Мы заходили в кофейню выкурить сигарету и выпить кофе. Среди моих новых друзей был талантливый студент Фукуяма, который жил на собственный заработок. Он упорно придерживался левых взглядов, хотя в тот период распространение левых идей всячески пресекалось. Своей убежденностью Фукуяма заражал даже меня, избалованного сына преподавателя государственного университета. Он рассказывал мне о марксизме, о рабочем движении, а я ему о кубизме и сюрреализме. Я тогда очень интересовался новейшей европейской поэзией, но и его идеи понемногу стали увлекать меня. Со временем я начал постигать смысл слов Фукуяма о том, что везде вокруг нас – в семье и школе, на улицах и на заводах – царит несправедливость и мириться с этим нельзя. Мы вели свои разговоры, а Масако в это время обычно меняла граммофонные пластинки в дальнем углу напротив стойки бара; гостей же обслуживала служанка.

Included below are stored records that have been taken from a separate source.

(** * GSC ledger core: Transaction, Block and GSCBlockchain

    A shallow embedding of the JavaScript ledger engine
    (Transaction.js, Block.js, Blockchain.js) and the properties of it
    that the specification states.

    Conventions of the model:
    - a JS string is a [string] of bytes (its UTF-8 encoding);
    - a JS number holding a count (index, nonce, timestamp) is a [Z];
    - a JS number holding an amount of coins is an exact rational [Q] in
      the modules [Transaction], [Block] and [GSCBlockchain], and the
      balance table is a finite map from addresses to such amounts.
      That is what the code computes as long as every amount is a
      finite number, no sum is rounded, and no address names a member
      that the table inherits from [Object.prototype] (see
      [inherited]);
    - where a rounding, a NaN or an inherited member decides what the
      code answers (what isValid accepts, what the mempool admits),
      module [Binary64] embeds the same methods with amounts as IEEE
      754 binary64 numbers;
    - [crypto.createHash('sha256').update(s).digest('hex')] is the
      function [sha256_hex] below, written from FIPS 180-4;
    - [Date.now()] is an explicit argument of whatever reads the clock;
    - the unbounded [while] loop of [mineBlock] takes a fuel argument and
      answers [None] when the fuel runs out before the target is met. *)

From Stdlib Require Import Floats.
From Stdlib Require Import ZArith QArith Qpower Lia Lqa Bool List Ascii String.
From stdpp Require Import gmap strings list fin_maps.
Import ListNotations.

Set Warnings "-inexact-float".

Local Open Scope string_scope.
Local Open Scope Z_scope.

(** ** SHA-256 (FIPS 180-4) on byte strings *)

Module SHA256.

(** Reduction modulo [2^32] of a non-negative integer. *)
Definition w32 (x : Z) : Z := Z.land x 4294967295.

Definition rotr (n x : Z) : Z :=
  Z.lor (Z.shiftr x n) (w32 (Z.shiftl x (32 - n))).

Definition Ch (x y z : Z) : Z :=
  Z.lxor (Z.land x y) (Z.land (Z.lxor x 4294967295) z).
Definition Maj (x y z : Z) : Z :=
  Z.lxor (Z.lxor (Z.land x y) (Z.land x z)) (Z.land y z).
Definition Sigma0 (x : Z) : Z :=
  Z.lxor (Z.lxor (rotr 2 x) (rotr 13 x)) (rotr 22 x).
Definition Sigma1 (x : Z) : Z :=
  Z.lxor (Z.lxor (rotr 6 x) (rotr 11 x)) (rotr 25 x).
Definition sigma0 (x : Z) : Z :=
  Z.lxor (Z.lxor (rotr 7 x) (rotr 18 x)) (Z.shiftr x 3).
Definition sigma1 (x : Z) : Z :=
  Z.lxor (Z.lxor (rotr 17 x) (rotr 19 x)) (Z.shiftr x 10).

(** The round constants are the first 32 bits of the fractional parts
    of the cube roots of the first 64 primes, the initial hash value
    those of the square roots of the first 8 primes. *)
Definition primes64 : list Z :=
  [2; 3; 5; 7; 11; 13; 17; 19; 23; 29; 31; 37; 41; 43; 47; 53;
   59; 61; 67; 71; 73; 79; 83; 89; 97; 101; 103; 107; 109; 113; 127; 131;
   137; 139; 149; 151; 157; 163; 167; 173; 179; 181; 191; 193; 197; 199;
   211; 223; 227; 229; 233; 239; 241; 251; 257; 263; 269; 271; 277; 281;
   283; 293; 307; 311].

(** Largest [r < 2^bits] with [r^3 <= n], found bit by bit. *)
Fixpoint cbrt_bits (bits : nat) (n r : Z) : Z :=
  match bits with
  | O => r
  | S b =>
      let r' := Z.lor r (Z.shiftl 1 (Z.of_nat b)) in
      cbrt_bits b n (if r' * r' * r' <=? n then r' else r)
  end.

Definition K : list Z :=
  Eval vm_compute in
    map (fun p => w32 (cbrt_bits 36 (p * 2 ^ 96) 0)) primes64.

Definition H0 : list Z :=
  Eval vm_compute in
    map (fun p => w32 (Z.sqrt (p * 2 ^ 64))) (firstn 8 primes64).

(** Padding: a 1 bit, zero bits up to 56 mod 64 bytes, then the
    message length in bits as a 64-bit big-endian integer. *)
Definition be_bytes (n : nat) (x : Z) : list Z :=
  map (fun i => Z.shiftr x (8 * Z.of_nat i) mod 256) (rev (seq 0 n)).

Definition pad (msg : list Z) : list Z :=
  let len := Z.of_nat (length msg) in
  let zeros := Z.to_nat ((55 - len) mod 64) in
  msg ++ 128 :: repeat 0 zeros ++ be_bytes 8 (8 * len).

Fixpoint be_words (fuel : nat) (bs : list Z) : list Z :=
  match fuel, bs with
  | S f, b0 :: b1 :: b2 :: b3 :: rest =>
      (((b0 * 256 + b1) * 256 + b2) * 256 + b3) :: be_words f rest
  | _, _ => []
  end.

(** Message schedule, kept newest first: [sched] holds W[t-1], W[t-2], ... *)
Fixpoint extend (n : nat) (sched : list Z) : list Z :=
  match n with
  | O => sched
  | S n' =>
      let wt :=
        w32 (sigma1 (nth 1 sched 0) + nth 6 sched 0
             + sigma0 (nth 14 sched 0) + nth 15 sched 0) in
      extend n' (wt :: sched)
  end.

Definition schedule (block : list Z) : list Z :=
  rev (extend 48 (rev block)).

Record regs := Regs { ra : Z; rb : Z; rc : Z; rd : Z;
                      re : Z; rf : Z; rg : Z; rh : Z }.

Definition round (s : regs) (kw : Z * Z) : regs :=
  let t1 := rh s + Sigma1 (re s) + Ch (re s) (rf s) (rg s) + fst kw + snd kw in
  let t2 := Sigma0 (ra s) + Maj (ra s) (rb s) (rc s) in
  Regs (w32 (t1 + t2)) (ra s) (rb s) (rc s) (w32 (rd s + t1)) (re s) (rf s) (rg s).

Definition regs_of (h : list Z) : regs :=
  Regs (nth 0 h 0) (nth 1 h 0) (nth 2 h 0) (nth 3 h 0)
       (nth 4 h 0) (nth 5 h 0) (nth 6 h 0) (nth 7 h 0).

Definition compress (h : list Z) (block : list Z) : list Z :=
  let s := fold_left round (combine K (schedule block)) (regs_of h) in
  [ w32 (nth 0 h 0 + ra s); w32 (nth 1 h 0 + rb s);
    w32 (nth 2 h 0 + rc s); w32 (nth 3 h 0 + rd s);
    w32 (nth 4 h 0 + re s); w32 (nth 5 h 0 + rf s);
    w32 (nth 6 h 0 + rg s); w32 (nth 7 h 0 + rh s) ].

Fixpoint blocks (fuel : nat) (h : list Z) (ws : list Z) : list Z :=
  match fuel, ws with
  | S f, _ :: _ => blocks f (compress h (firstn 16 ws)) (skipn 16 ws)
  | _, _ => h
  end.

Definition digest (msg : list Z) : list Z :=
  let bs := pad msg in
  let ws := be_words (length bs) bs in
  blocks (length ws) H0 ws.

Definition hex_digit (d : Z) : ascii :=
  ascii_of_N (Z.to_N (if d <? 10 then 48 + d else 87 + d)).

(** The eight lower-case hexadecimal digits of a 32-bit word. *)
Definition hex_word (x : Z) (k : string) : string :=
  String (hex_digit (Z.shiftr x 28 mod 16)) (
  String (hex_digit (Z.shiftr x 24 mod 16)) (
  String (hex_digit (Z.shiftr x 20 mod 16)) (
  String (hex_digit (Z.shiftr x 16 mod 16)) (
  String (hex_digit (Z.shiftr x 12 mod 16)) (
  String (hex_digit (Z.shiftr x 8 mod 16)) (
  String (hex_digit (Z.shiftr x 4 mod 16)) (
  String (hex_digit (x mod 16)) k))))))).

Definition bytes_of_string (s : string) : list Z :=
  map (fun c => Z.of_N (N_of_ascii c)) (list_ascii_of_string s).

Definition hex (s : string) : string :=
  let h := digest (bytes_of_string s) in
  hex_word (nth 0 h 0) (hex_word (nth 1 h 0) (hex_word (nth 2 h 0) (
  hex_word (nth 3 h 0) (hex_word (nth 4 h 0) (hex_word (nth 5 h 0) (
  hex_word (nth 6 h 0) (hex_word (nth 7 h 0) ""))))))).

End SHA256.

(** [crypto.createHash('sha256').update(s).digest('hex')] *)
Definition sha256_hex (s : string) : string := SHA256.hex s.


(** ** JavaScript helpers: truthiness, number printing, JSON text *)

(** [x < y] on numbers *)
Definition Qlt_bool (x y : Q) : bool :=
  Qnum x * QDen y <? Qnum y * QDen x.

(** [!s] is true exactly for the empty string. *)
Definition falsy_str (s : string) : bool := String.eqb s "".

(** [k] names a member that every object inherits from
    [Object.prototype]. *)
Definition Object_prototype_names : list string :=
  [ "constructor"; "__defineGetter__"; "__defineSetter__"; "hasOwnProperty";
    "__lookupGetter__"; "__lookupSetter__"; "isPrototypeOf";
    "propertyIsEnumerable"; "toString"; "valueOf"; "__proto__";
    "toLocaleString" ].

Definition inherited (k : string) : bool :=
  existsb (String.eqb k) Object_prototype_names.

(** [c.repeat(n)] for a one-character string [c] *)
Fixpoint String_repeat (c : ascii) (n : nat) : string :=
  match n with
  | O => ""
  | S n' => String c (String_repeat c n')
  end.

Definition digit_char (d : Z) : ascii := ascii_of_N (Z.to_N (48 + d)).

Fixpoint nat_digits (fuel : nat) (n : Z) (acc : string) : string :=
  match fuel with
  | O => acc
  | S f =>
      let acc' := String (digit_char (n mod 10)) acc in
      if n / 10 =? 0 then acc' else nat_digits f (n / 10) acc'
  end.

(** Decimal digits of [n >= 0]; a number below [2^k] has at most [k]
    decimal digits. *)
Definition decimal (n : Z) : string :=
  nat_digits (S (Z.to_nat (Z.log2 n))) n "".

(** [String(n)] for an integral number. *)
Definition Z_toString (n : Z) : string :=
  if n <? 0 then "-" +:+ decimal (- n) else decimal n.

Масако всегда выглядела печальной, лицо ее, ничего не выражавшее, было словно нарисованное. Она почти не разговаривала с нами, но казалось, что, если хотя бы день не увидишь ее, в душе будет пусто. Я думаю, что и другие студенты чувствовали то же.
Фукуяма, небритый, в грязноватой студенческой тужурке и мягкой шляпе, приходил в кофейню всегда вместе со мной. За чай и за пиво, которое мы иногда пили, обычно платил я. У Фукуяма была привычка добавлять в черный чай виски, поэтому иногда он обращался прямо к хозяину. Разговаривал он с ним в том же непочтительном тоне, что и с преподавателями в аудитории. Подойдя к стойке, он без тени улыбки произносил: «А ну-ка, добавьте еще!» – а затем с чашкой в руке возвращался ко мне и продолжал разговор.
Когда Масако освоилась в кофейне, хозяин стал поручать ей в свободное время ходить за покупками, и на улице Фукуяма смог заговорить с ней. Однако тон его по-прежнему оставался бесстрастным и пренебрежительным. В груди у меня бушевала ревность, но я молчал.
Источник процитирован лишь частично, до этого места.